(Beginning of Records provided)
(** ** The laws of the host *)

(** Writing a file, or creating the file of an archive, leaves the others
    alone; the archive is stored when its file is closed; the builder reads
    what the files hold. *)
Class CtrLaws (W T : Type) `{!TarWriter T} `{!CtrHost W T} := {
  file : string -> W -> option string;
  stored : string -> W -> option (list Entry);
  write_file p s w w' : write p s w = (Ok tt, w') ->
    file p w' = Some s /\ forall q, q <> p -> file q w' = file q w;
  create_file_keeps p w t w' : create_tar p w = (Ok t, w') ->
    archive t = [] /\ forall q, q <> p -> file q w' = file q w;
  stored_closed p t w : stored p (close_tar p t w) = Some (archive t);
  lib_reads w p s : @file_open (oci_lib w) p = Ok s -> file p w = Some s;
  lib_stable w :: @StableFiles (oci_lib w);
}.

(** Commands leave the files of a test alone; a file that was removed is gone. *)
Class BundleLaws (W T : Type) `{!TarWriter T} `{!CtrHost W T} `{!CtrLaws W T} : Prop := {
  read_file p s w w' : read p w = (Ok s, w') -> file p w = Some s;
  removed_file p w w' : remove_file p w = (Ok tt, w') -> file p w' = None;
  spawn_keeps c q w : file q (spawn_wait c w).2 = file q w;
  output_keeps c q w : file q (output c w).2 = file q w;
}.

(** A process takes time. *)
Class TickLaw (W T : Type) `{!CtrHost W T} (tick : Z) : Prop := {
  tick_positive : (0 < tick)%Z;
  output_takes c w : (instant w + tick <= instant (output c w).2)%Z;
}.

(** ** Names of the layers *)

Lemma pretty_nat_no_slash (i : nat) : has_char slash (pretty i) = false.
Proof.
  unfold pretty, pretty_nat, pretty, pretty_N. case_decide; [done|]. by rewrite pretty_go_has_char.
Qed.

Lemma layer_name_relative (i : nat) : starts_with "/" (pretty i +:+ ".wasm") = false.
Proof.
  pose proof (pretty_nat_no_slash i) as Hs. destruct (pretty i) as [|a s]; [done|]. simpl in Hs.
  apply bool_decide_eq_false. intros [y Hy]. simpl in Hy.
  destruct (decide ("/"%char = a)) as [<-|]; [done|done].
Qed.

Lemma layer_paths_differ dir (i j : nat) :
  path_join dir (pretty i +:+ ".wasm") = path_join dir (pretty j +:+ ".wasm") -> i = j.
Proof.
  intros H. apply path_join_inj in H; [|apply layer_name_relative..].
  apply str_app_inj_l in H. by apply (inj pretty) in H.
Qed.

Lemma layer_path_not_image dir (i : nat) : path_join dir (pretty i +:+ ".wasm") <> path_join dir "img.tar".
Proof.
  intros H. apply path_join_inj in H; [|apply layer_name_relative|done].
  apply (f_equal last_char) in H. by rewrite last_char_app in H.
Qed.

(** ** The import of an image *)

Section import.
Context {W T : Type} `{!TarWriter T} `{!TarLaws T} `{!CtrHost W T} `{!CtrLaws W T} `{!ConfigJson}.
#[local] Arguments file {W T TarWriter CtrHost CtrLaws} : rename.

(** The files of the layers hold the contents, in order. *)
Definition layers_written (dir : string) (contents : list ImageContent)
    (acc : nat * Builder ImageConfiguration) (w : W) : Prop :=
  acc.1 = length contents /\ configs acc.2 = [] /\
  layers acc.2 = imap (fun i c => (path_join dir (pretty i +:+ ".wasm"), content_media_type c)) contents /\
  forall i c, contents !! i = Some c -> file (path_join dir (pretty i +:+ ".wasm")) w = Some (content_bytes c).

Lemma add_content_ok dir contents content acc w acc' w' :
  layers_written dir contents acc w -> add_content dir acc content w = (Ok acc', w') ->
  layers_written dir (contents ++ [content]) acc' w'.
Proof.
  destruct acc as [i b]. intros (Hi & Hc & Hl & Hf) Hrun. simpl in *. subst i.
  apply mbind_ok in Hrun as ([] & w1 & Hw & [= <- <-]). apply write_file in Hw as [Hnew Hold].
  split_and!; simpl.
  - rewrite length_app. simpl. lia.
  - done.
  - rewrite Hl, imap_app. simpl. by rewrite Nat.add_0_r.
  - intros j c Hj. destruct (decide (j = length contents)) as [->|Hne].
    + rewrite list_lookup_middle in Hj by done. by injection Hj as <-.
    + assert (j < length contents) by (apply lookup_lt_Some in Hj; rewrite length_app in Hj; simpl in Hj; lia).
      rewrite lookup_app_l in Hj by done. rewrite Hold; [by apply Hf|].
      by intros Heq%layer_paths_differ.
Qed.

(** What [ctr] is asked to import: the archive of the image at a path, with the
    contents as its layers. *)
Definition imports (name : string) (contents : list ImageContent) (w : W) (es : list Entry) : Prop :=
  exists ls, @complete_archive _ _ (oci_lib w) test_image name ImageConfig ls [] es /\
    Forall2 (fun l c => file l.1 w = Some (content_bytes c) /\ l.2 = content_media_type c) ls contents.

Lemma write_tar_ok (c : ImageConfiguration) name layers p w w' :
  write_tar (MkBuilder [(c, name, ImageConfig)] layers) p w = (Ok tt, w') ->
  exists w1 es, (forall q, q <> p -> file q w1 = file q w) /\ stored p w' = Some es /\
    @complete_archive _ _ (oci_lib w1) c name ImageConfig layers [] es.
Proof.
  unfold write_tar. intros (f & w1 & Hf & Hw)%mbind_ok. simpl in Hw.
  destruct (@OciTar.build _ _ _ _ _ _ f) as [r t] eqn:Hb. injection Hw as -> <-.
  apply create_file_keeps in Hf as [Hempty Hkeep]. exists w1, (archive t).
  split_and!; [done|apply stored_closed|]. rewrite <- Hempty. by apply build_complete.
Qed.
Lemma import_image_ok name contents w w' :
  import_image name contents w = (Ok tt, w') ->
  exists dir w1 w2 w3 es, stored (path_join dir "img.tar") w2 = Some es /\
    imports name contents w1 es /\
    spawn_wait (ctr ["image"; "import"; "--all-platforms"; path_join dir "img.tar"]) w2 = (Ok true, w3) /\
    w' = drop_tempdir dir w3.
Proof.
  intros (dir & w0 & _ & Hrun)%mbind_ok. simpl in Hrun.
  destruct (mbind _ _ w0) as [r w3] eqn:Hbody. injection Hrun as -> <-.
  apply mbind_ok in Hbody as (acc & wl & Hl & Hbody).
  assert (layers_written dir contents acc wl) as (_ & Hc & Hls & Hf).
  { eapply (foldM_M_ok _ (layers_written dir)); [|..|exact Hl].
    - intros seen x b u b' u'. apply add_content_ok.
    - by split_and!. }
  apply mbind_ok in Hbody as ([] & w2 & Hw & Hbody). unfold add_config in Hw. rewrite Hc in Hw.
  apply write_tar_ok in Hw as (w1 & es & Hkeep & Hst & Hcomplete).
  apply mbind_ok in Hbody as (ok & w4 & Hs & Hend). destruct ok; [|done]. injection Hend as ->.
  exists dir, w1, w2, w3, es. split_and!; [exact Hst| |exact Hs|done].
  exists (layers acc.2). split; [exact Hcomplete|].
  rewrite Hls. apply Forall2_same_length_lookup. split; [by rewrite length_imap|].
  intros i l c Hi Hci. rewrite list_lookup_imap, Hci in Hi. injection Hi as <-. simpl. split; [|done].
  rewrite Hkeep by apply layer_path_not_image. by apply Hf.
Qed.
End import.

(** ** The wait for the removal of content *)

Section removal.
Context {W T : Type} `{!CtrHost W T} (tick : Z) `{!TickLaw W T tick}.

(** One iteration took at least [tick]; the loop goes on only within the
    minute. *)
Lemma removal_round_time sha start w :
  (instant w + tick <= instant (removal_round sha start w).2)%Z /\
  ((removal_round sha start w).1 = Ok false -> (instant (removal_round sha start w).2 - start <= removal_timeout)%Z).
Proof.
  pose proof (output_takes (tick := tick) (ctr ["content"; "get"; sha]) w) as Ht.
  unfold removal_round, mbind. destruct (output _ w) as [[out|e|] w1]; simpl in *; [|done..].
  destruct (is_empty out); simpl; [done|]. split; [done|].
  intros [= Hb]. apply bool_decide_eq_false in Hb. lia.
Qed.

(** Why the loop ended: a command that could not be run, nothing left to get,
    or the end of the minute. *)
Definition removal_over (sha : string) (start : Z) (r : outcome string unit) (w : W) : Prop :=
  match r with
  | Ok _ => (exists w0, output (ctr ["content"; "get"; sha]) w0 = (Ok EmptyString, w)) \/
            (removal_timeout < instant w - start)%Z
  | Err e => exists w0, output (ctr ["content"; "get"; sha]) w0 = (Err e, w)
  | Panic => exists w0, output (ctr ["content"; "get"; sha]) w0 = (Panic, w)
  end.

Lemma removal_round_over sha start w r w' :
  removal_round sha start w = (r, w') ->
  match r with
  | Ok false => True
  | Ok true => removal_over sha start (Ok tt) w'
  | Err e => removal_over sha start (Err e) w'
  | Panic => removal_over sha start Panic w'
  end.
Proof.
  unfold removal_round, mbind. destruct (output _ w) as [[out|e|] w1] eqn:Ho; [|by intros [= <- <-]; exists w..].
  destruct out as [|a s]; simpl; [intros [= <- <-]; left; by exists w|].
  unfold mget. intros [= <- <-]. case_bool_decide; [by right|done].
Qed.

Lemma removal_loop_ends rounds sha start w :
  (start + removal_timeout < instant w + tick * Z.of_nat rounds)%Z ->
  (0 < rounds) ->
  exists r w', exec (removal_loop rounds sha start) w = (Some r, w') /\ removal_over sha start r w'.
Proof.
  revert w. induction rounds as [|n IH]; intros w Ht Hn; [lia|]. clear Hn.
  destruct (removal_round_time sha start w) as [Htime Hmore].
  cbn [removal_loop]. rewrite exec_abind, exec_alift. cbn [fst snd].
  destruct (removal_round sha start w) as [[[]|e|] w1] eqn:Hr; simpl in *;
    pose proof (removal_round_over _ _ _ _ _ Hr) as Hover; simpl in Hover.
  - by exists (Ok tt), w1.
  - specialize (Hmore eq_refl). apply IH; [lia|]. destruct n; [|lia]. simpl in *. lia.
  - by exists (Err e), w1.
  - by exists Panic, w1.
Qed.
End removal.

(** ** Properties *)

(** C31: the wait for the removal of content ends: when every process takes at
    least [tick], a minute's worth of iterations is enough, whatever [ctr]
    answers; it ends because nothing is left to get, because more than a minute
    is over, or because a command could not be run. *)
Theorem content_removal_wait_ends {W T : Type} `{!CtrHost W T} (tick : Z) `{!TickLaw W T tick}
    (rounds : nat) (sha : string) (w : W) (Hrounds : (removal_timeout < tick * Z.of_nat rounds)%Z) :
  exists r w', exec (wait_for_content_removal rounds sha) w = (Some r, w') /\
    removal_over sha (instant w) r w'.
Proof.
  unfold wait_for_content_removal. rewrite exec_abind, exec_atomic. cbn [fst snd].
  apply (removal_loop_ends tick); [lia|].
  destruct rounds; [|lia]. unfold removal_timeout in Hrounds. lia.
Qed.

(** A listing whose columns are separated by one space gives the digest of the
    image, its third column. *)
Theorem sha_is_the_third_column (name typ sha rest : string) :
  trim (name +:+ " " +:+ typ +:+ " " +:+ sha +:+ " " +:+ rest) = name +:+ " " +:+ typ +:+ " " +:+ sha +:+ " " +:+ rest ->
  has_char " " name = false -> has_char " " typ = false -> has_char " " sha = false ->
  sha_of_listing (name +:+ " " +:+ typ +:+ " " +:+ sha +:+ " " +:+ rest) = Ok sha.
Proof.
  intros Htrim Hn Ht Hs. unfold sha_of_listing. rewrite Htrim.
  change (name +:+ " " +:+ typ +:+ " " +:+ sha +:+ " " +:+ rest) with
    (name +:+ String " " (typ +:+ String " " (sha +:+ String " " rest))).
  by rewrite !split_app_sep by done.
Qed.

(** ** A machine for the examples

    The files, the archives, the clock, which every process moves by a little
    more than a minute, and the commands that were run. *)

Record DemoMachine := MkDemoMachine {
  files : gmap string string;
  tars : gmap string (list Entry);
  clock : Z;
  commands : list (list string);
}.

Definition demo_tick : Z := (61 * 10 ^ 9)%Z.

Definition demo_command (c : list string) (m : DemoMachine) : DemoMachine :=
  MkDemoMachine (files m) (tars m) (clock m + demo_tick) (commands m ++ [c]).

(** The builder reads the files; the digest of a text is its length. *)
Definition demo_read (m : DemoMachine) (p : string) : outcome string string := ok_or (files m !! p) "not found"%string.

Definition demo_machine_lib (m : DemoMachine) : OciLib := {|
  OciTar.digest s := pretty (String.length s);
  try_digest p := omap_ok (fun s => pretty (String.length s)) (demo_read m p);
  metadata_len p := omap_ok size_of (demo_read m p);
  file_open := demo_read m;
  digest_try_from := Ok;
  set_path _ := Ok tt;
  manifest_json x := Ok ("manifest of " +:+ join "," (desc_digest <$> manifest_layers x));
  index_json x := Ok ("index of " +:+ join "," (desc_digest <$> index_manifests x));
  layout_json l := Ok (image_layout_version l);
  docker_json ds := Ok (join "," (docker_config <$> ds));
|}.

#[export] Instance demo_ctr : CtrHost DemoMachine (list Entry) := {
  tempdir := mret "/tmp/t"%string;
  drop_tempdir _ m := m;
  write p s m := (Ok tt, MkDemoMachine (<[p := s]> (files m)) (tars m) (clock m) (commands m));
  read p m := (demo_read m p, m);
  remove_file p m := (Ok tt, MkDemoMachine (base.delete p (files m)) (tars m) (clock m) (commands m));
  create_tar _ := mret [];
  close_tar p t m := MkDemoMachine (files m) (<[p := t]> (tars m)) (clock m) (commands m);
  oci_lib := demo_machine_lib;
  spawn_wait c m := (Ok true, demo_command c m);
  output c m := (Ok "some content"%string, demo_command c m);
  piped c g m := (Ok "image type sha256:1 0B"%string, demo_command g (demo_command c m));
  from_utf8 := Ok;
  instant := clock;
}.

#[export] Instance demo_ctr_laws : CtrLaws DemoMachine (list Entry).
Proof.
  refine {| file p m := files m !! p; stored p m := tars m !! p |}.
  - intros p s w w' [= <-]. simpl. split; [apply lookup_insert_eq|]. intros q Hq. by apply lookup_insert_ne.
  - by intros p w t w' [= <- <-].
  - intros p t w. apply lookup_insert_eq.
  - intros w p s. simpl. unfold demo_read. by destruct (files w !! p); intros [= ->].
  - intros w. split; simpl; [..|by intros; simplify_eq]; intros p x s; destruct (demo_read w p); intros; by simplify_eq/=.
Defined.
(* ===== verification/Import.v ===== *)
(** * Import: from the archive of an image to the engine

    The composition of [OciTar.v] and [OciHelpers.v], which build the archive of
    an image and have it imported, with [Client.v] over the store of
    [ContentStore.v], which loads it for an engine.  The class [ImportLaws]
    states what containerd does on an import ([imported]) and on the creation of
    a container, and that the JSON of one crate is read by the other. *)

From S2P Require Import Prelude RustStr Errors Sandbox Store Client ContentStore OciTar OciTarBin OciHelpers.

(** ** The values of the two sides *)

(** The bytes of a text, and its digest *)
Definition bytes_of (s : string) : bytes := String.list_byte_of_string s.

Lemma bytes_of_inj s s' : bytes_of s = bytes_of s' -> s = s'.
Proof.
  unfold bytes_of. intros H.
  by rewrite <- (String.string_of_list_byte_of_string s), H, String.string_of_list_byte_of_string.
Qed.

(** The text of a media type, [Display for MediaType] *)
Definition media_text (mt : MediaType) : string :=
  match mt with
  | ImageLayer => "application/vnd.oci.image.layer.v1.tar"
  | ImageManifest_ => "application/vnd.oci.image.manifest.v1+json"
  | ImageIndex_ => "application/vnd.oci.image.index.v1+json"
  | ImageConfig => "application/vnd.oci.image.config.v1+json"
  | Other s => s
  end.
Lemma ending_stable k r : stable inv rely (k + 1) (ending k r).
Proof.
  intros s s' HI HI' (e & Hk & Hp & Hr & Hf & Ho) HR.
  destruct (rely_entry _ _ _ HR k e Hk) as (e' & Hk' & Hs & _).
  destruct Hs as (Hl & _ & Hp' & Hr'); [by left|]. exists e'. rewrite Hl. split_and!; [congruence..| |].
  - intros Hs. exact (full_stable _ s s' HI HI' (Hf Hs) HR).
  - intros Hok. destruct (Ho Hok) as [Hst Hloc]. split; [|done]. apply (rely_start _ _ _ HR); [|done].
    intros Hn. by rewrite Hn in Hk.
Qed.

Lemma ending_err k r r' s : r' ≠ Ok tt -> ending k r s -> ending k r' s.
Proof. intros Hne (e & Hk & Hp & Hr & Hf & _). exists e. by split_and!. Qed.

#[local] Hint Resolve running_stable full_stable running_full_stable running_started_stable ending_stable : core.

(** The postcondition of a future that only ends with [Ok] *)
Definition on_ok {E A} (P : Bn -> Prop) (r : outcome E A) : Bn -> Prop :=
  match r with Ok _ => P | _ => fun _ => False end.

Lemma safe_bind_ok {E A B} i (p : async Bn E A) (k : A -> async Bn E B) P P' (Q : outcome E B -> Bn -> Prop) :
  safe inv rely i p P (on_ok P') -> (forall a, safe inv rely i (k a) P' Q) -> safe inv rely i (abind p k) P Q.
Proof. intros Hp Hk. by eapply safe_bind; [exact Hp|exact Hk|..]. Qed.

(** *** Steps of the world *)

Definition os_step s s' : Prop := exists w, s' = with_os w s.

Lemma safe_bench_os {E A} i (p : async W E A) (P : Bn -> Prop) :
  stable inv rely i P -> safe inv rely i (on_os p) P (fun _ => P).
Proof.
  intros Hst. eapply (safe_steps _ _ _ _ os_step); [|done|].
  - eapply steps_in_mono; [|apply steps_in_zoom, (steps_in_any p)].
    intros s s' (w & w' & _ & _ & ->). by exists w'.
  - intros s s' HI HP [w ->].
    assert (forall j, inv (with_os w s) /\ rely j s (with_os w s)) as Hok by (intros; by apply same_ok).
    split_and!; [apply (Hok 0)|intros; apply Hok|]. apply (Hst s); [done|apply (Hok 0)|done|apply Hok].
Qed.

(** *** The future of task [k] *)

Lemma set_entry_eq k (f : Entry -> Entry) s e :
  tracker s !! k = Some e -> set_entry k f s = with_tracker (<[k := f e]> (tracker s)) s.
Proof. unfold set_entry. by intros ->. Qed.

Lemma set_entry_barrier k f s : barrier (set_entry k f s) = barrier s.
Proof. unfold set_entry. by case_match. Qed.

Lemma set_entry_start k f s : start_cell (set_entry k f s) = start_cell s.
Proof. unfold set_entry. by case_match. Qed.

Definition held (tk : option Tok) : nat := match tk with Some _ => 1 | None => 0 end.

Lemma held_ticket e : one (has_ticket e) = held (ticket e).
Proof. unfold has_ticket. by destruct (ticket e). Qed.

(** A step of a running future on its own entry, [s0] being the rest of it *)
Lemma own_step k (f : Entry -> Entry) l tk p l' tk' p' s s0 :
  inv s -> running_at k l tk p s ->
  (forall e, local_task e = l -> ticket e = tk -> permit e = p ->
     f e = MkEntry l' tk' p' (result e) (yielded e)) ->
  tracker s0 = tracker s -> setup_done s0 = setup_done s ->
  barrier_size (barrier s0) = barrier_size (barrier s) ->
  arrivals (barrier s0) + held tk = arrivals (barrier s) + held tk' -> held tk <= held tk' ->
  available (semaphore s0) + one p' = available (semaphore s) + one p ->
  (started s -> started s0) -> (is_Some tk' -> is_Some l') ->
  inv (set_entry k f s0) /\ (forall j, j ≠ k + 1 -> rely j s (set_entry k f s0)) /\
  running_at k l' tk' p' (set_entry k f s0).
Proof.
  intros HI (e & Hk & <- & <- & <- & Hr) Hf Ht Hsd Hsz Har Hle Hav Hst Htl.
  assert (f e = MkEntry l' tk' p' None (yielded e)) as Hfe by (rewrite <- Hr; by apply Hf).
  rewrite (set_entry_eq k f s0 e) by congruence. rewrite Hfe, Ht.
  apply and_assoc. split.
  - eapply (entry_step (k + 1) k e); [done|exact Hk|reflexivity|done|done|..]; simpl; rewrite ?held_ticket; try done.
    + destruct (inv_entries _ HI k e Hk) as [_ Hy _ _]. rewrite Hr in Hy. by split; simpl.
    + left. by rewrite Hr.
  - eexists. split; [apply list_lookup_insert_eq; by eapply lookup_lt_Some|]. done.
Qed.
(** The host: the process, its files and mounts, children, and texts *)
Class Host (W Child : Type) := {
  process_id : Z;
  tempdir : M W string string;
  tempdir_in : string -> M W string string;
  remove_dir : string -> W -> W;
  create_dir_all : string -> M W string unit;
  write : string -> string -> M W string unit;
  read_to_string : string -> M W string string;
  canonicalize : string -> M W string string;
  symlink : string -> string -> M W string unit;
  remove_file : string -> M W string unit;
  umount : string -> M W string unit;
  spawn_command : Command -> M W string Child;
  command_output : Child -> W -> option (outcome string Output * W);
  kill_pid : Z -> M W string unit;
  waitpid_nohang : Z -> M W string unit;
  set_child_subreaper : M W string unit;
  spec_json : Spec -> string;
  output_debug : Output -> string;
  (** [serde_json::from_str] of the address and the protocol *)
  parse_address : string -> outcome string (string * string);
}.

(** The requests of the ttrpc task services, the fields set *)
Inductive Version := V2 | V3.

Record MockMount := MkMockMount {
  mock_type : string; mock_source : string; mock_target : string; mock_options : list string;
}.

Record CreateTaskRequest := MkCreateTaskRequest {
  req_id : string; req_bundle : string; req_stdout : string; req_stderr : string; req_rootfs : list MockMount;
}.

Class Trapeze (W Conn Status : Type) := {
  trapeze_connect : string -> M W string Conn;
  (** a server whose [Events] only log *)
  serve_events : string -> M W string unit;
  ttrpc_shutdown : Conn -> Version -> bool -> M W Status unit;
  ttrpc_create : Conn -> Version -> CreateTaskRequest -> M W Status unit;
  ttrpc_start : Conn -> Version -> string -> M W Status unit;
  ttrpc_wait : Conn -> Version -> string -> M W Status Z;
  ttrpc_delete : Conn -> Version -> string -> M W Status unit;
  is_unimplemented : Status -> bool;
  status_display : Status -> string;
}.

(** *** Texts *)

(** [str::split_whitespace] *)
Fixpoint words_from (word : string) (s : string) : list string :=
  match s with
  | EmptyString => if is_empty word then [] else [word]
  | String c s' =>
      if is_whitespace c
      then (if is_empty word then words_from EmptyString s' else word :: words_from EmptyString s')
      else words_from (snoc word c) s'
  end.

Definition split_whitespace (s : string) : list string := words_from EmptyString s.

(** [Path::starts_with] *)
Fixpoint is_prefix (p l : list component) : bool :=
  match p, l with
  | [], _ => true
  | RootDir :: p', RootDir :: l' | CurDir :: p', CurDir :: l' | ParentDir :: p', ParentDir :: l' => is_prefix p' l'
  | Normal a :: p', Normal b :: l' => bool_decide (a = b) && is_prefix p' l'
  | _, _ => false
  end.

Definition path_starts_with (p root : string) : bool := is_prefix (components root) (components p).

(** [Vec::sort_by_key] with the length: a stable sort *)
Fixpoint insert_by_len (p : string) (l : list string) : list string :=
  match l with
  | [] => [p]
  | q :: l' => if decide (String.length p <= String.length q) then p :: l else q :: insert_by_len p l'
  end.

Fixpoint sort_by_len (l : list string) : list string :=
  match l with [] => [] | p :: l' => insert_by_len p (sort_by_len l') end.

(** The mounts at or below [root] that [/proc/mounts] lists *)
Definition mounts_below (root text : string) : list string :=
  filter (fun m => path_starts_with m root = true) (omap (fun line => split_whitespace line !! 1) (lines text)).

Definition unmount_order (root text : string) : list string := rev (sort_by_len (mounts_below root text)).

(** [map_mount], [map_mounts] *)
Definition map_mount (m : Mount) : MockMount :=
  MkMockMount (mount_type m) (mount_source m) (mount_target m) (mount_options m).

Definition map_mounts (ms : list Mount) : list MockMount := map map_mount ms.

(** [Result::and] *)
Definition res_and {E A B} (r1 : outcome E A) (r2 : outcome E B) : outcome E B :=
  match r1 with Ok _ => r2 | Err e => Err e | Panic => Panic end.

Section lab.
Context {W Child : Type} `{!Host W Child}.
Abbreviation Lab := (Lab W).

(** *** Access to the state *)

Definition with_world (w : W) (s : Lab) : Lab := MkLab w (counter s) (cells s) (unmounts s).
Definition with_cell (k : nat) (o : Once) (s : Lab) : Lab :=
  MkLab (world s) (counter s) (<[k := o]> (cells s)) (unmounts s).

Definition host {E A} (m : M W E A) : async Lab E A :=
  zoom (fun s => Some (world s)) with_world (alift m).

(** *** utils.rs *)

(** [make_task_id]; the counter is a [usize]. *)
Definition make_task_id {E} : async Lab E string :=
  atomic (fun s =>
    ("shim-stress-test-" +:+ pretty process_id +:+ "-task-" +:+ pretty (counter s),
     MkLab (world s) ((counter s + 1) mod 2 ^ 64)%Z (cells s) (unmounts s))).

(** [RunOnce::new] *)
Definition new_once {E} : async Lab E nat :=
  atomic (fun s => (length (cells s), MkLab (world s) (counter s) (cells s ++ [MkOnce false false]) (unmounts s))).

(** [RunOnce::try_run]; the guard of the mutex is dropped on every outcome. *)
Definition lock_once {E} (k : nat) : async Lab E bool :=
  await (fun s => o ← cells s !! k;
    if locked o then None else Some (done_once o, with_cell k (MkOnce true (done_once o)) s)).

Definition unlock_once (k : nat) (s : Lab) : Lab :=
  match cells s !! k with Some o => with_cell k (MkOnce false (done_once o)) s | None => s end.

Definition try_run {E} (k : nat) (fut : async Lab E unit) : async Lab E unit :=
  let* d := lock_once k in
  afinally (
    if d : bool then aret tt
    else
      let* _ := fut in
      atomic (fun s => (tt, with_cell k (MkOnce true true) s)))
  (unlock_once k).

(** [reap_children]; [rounds] bounds the number of times that the children are
    read, and the loop is pending for ever after the last one. *)
Definition parse_pid (s : string) : option Z := Z.of_N <$> parse_unsigned 4294967295 s.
(End of Records provided)
— What this task involves —
Within the material above, extract exactly the lines that start at the line containing "dir (pretty j" and stop after the line containing "Definition layers_written (dir", and only those.

— Answer section —
  path_join dir (pretty i +:+ ".wasm") = path_join dir (pretty j +:+ ".wasm") -> i = j.
Proof.
  intros H. apply path_join_inj in H; [|apply layer_name_relative..].
  apply str_app_inj_l in H. by apply (inj pretty) in H.
Qed.

Lemma layer_path_not_image dir (i : nat) : path_join dir (pretty i +:+ ".wasm") <> path_join dir "img.tar".
Proof.
  intros H. apply path_join_inj in H; [|apply layer_name_relative|done].
  apply (f_equal last_char) in H. by rewrite last_char_app in H.
Qed.

(** ** The import of an image *)

Section import.
Context {W T : Type} `{!TarWriter T} `{!TarLaws T} `{!CtrHost W T} `{!CtrLaws W T} `{!ConfigJson}.
#[local] Arguments file {W T TarWriter CtrHost CtrLaws} : rename.

(** The files of the layers hold the contents, in order. *)
Definition layers_written (dir : string) (contents : list ImageContent)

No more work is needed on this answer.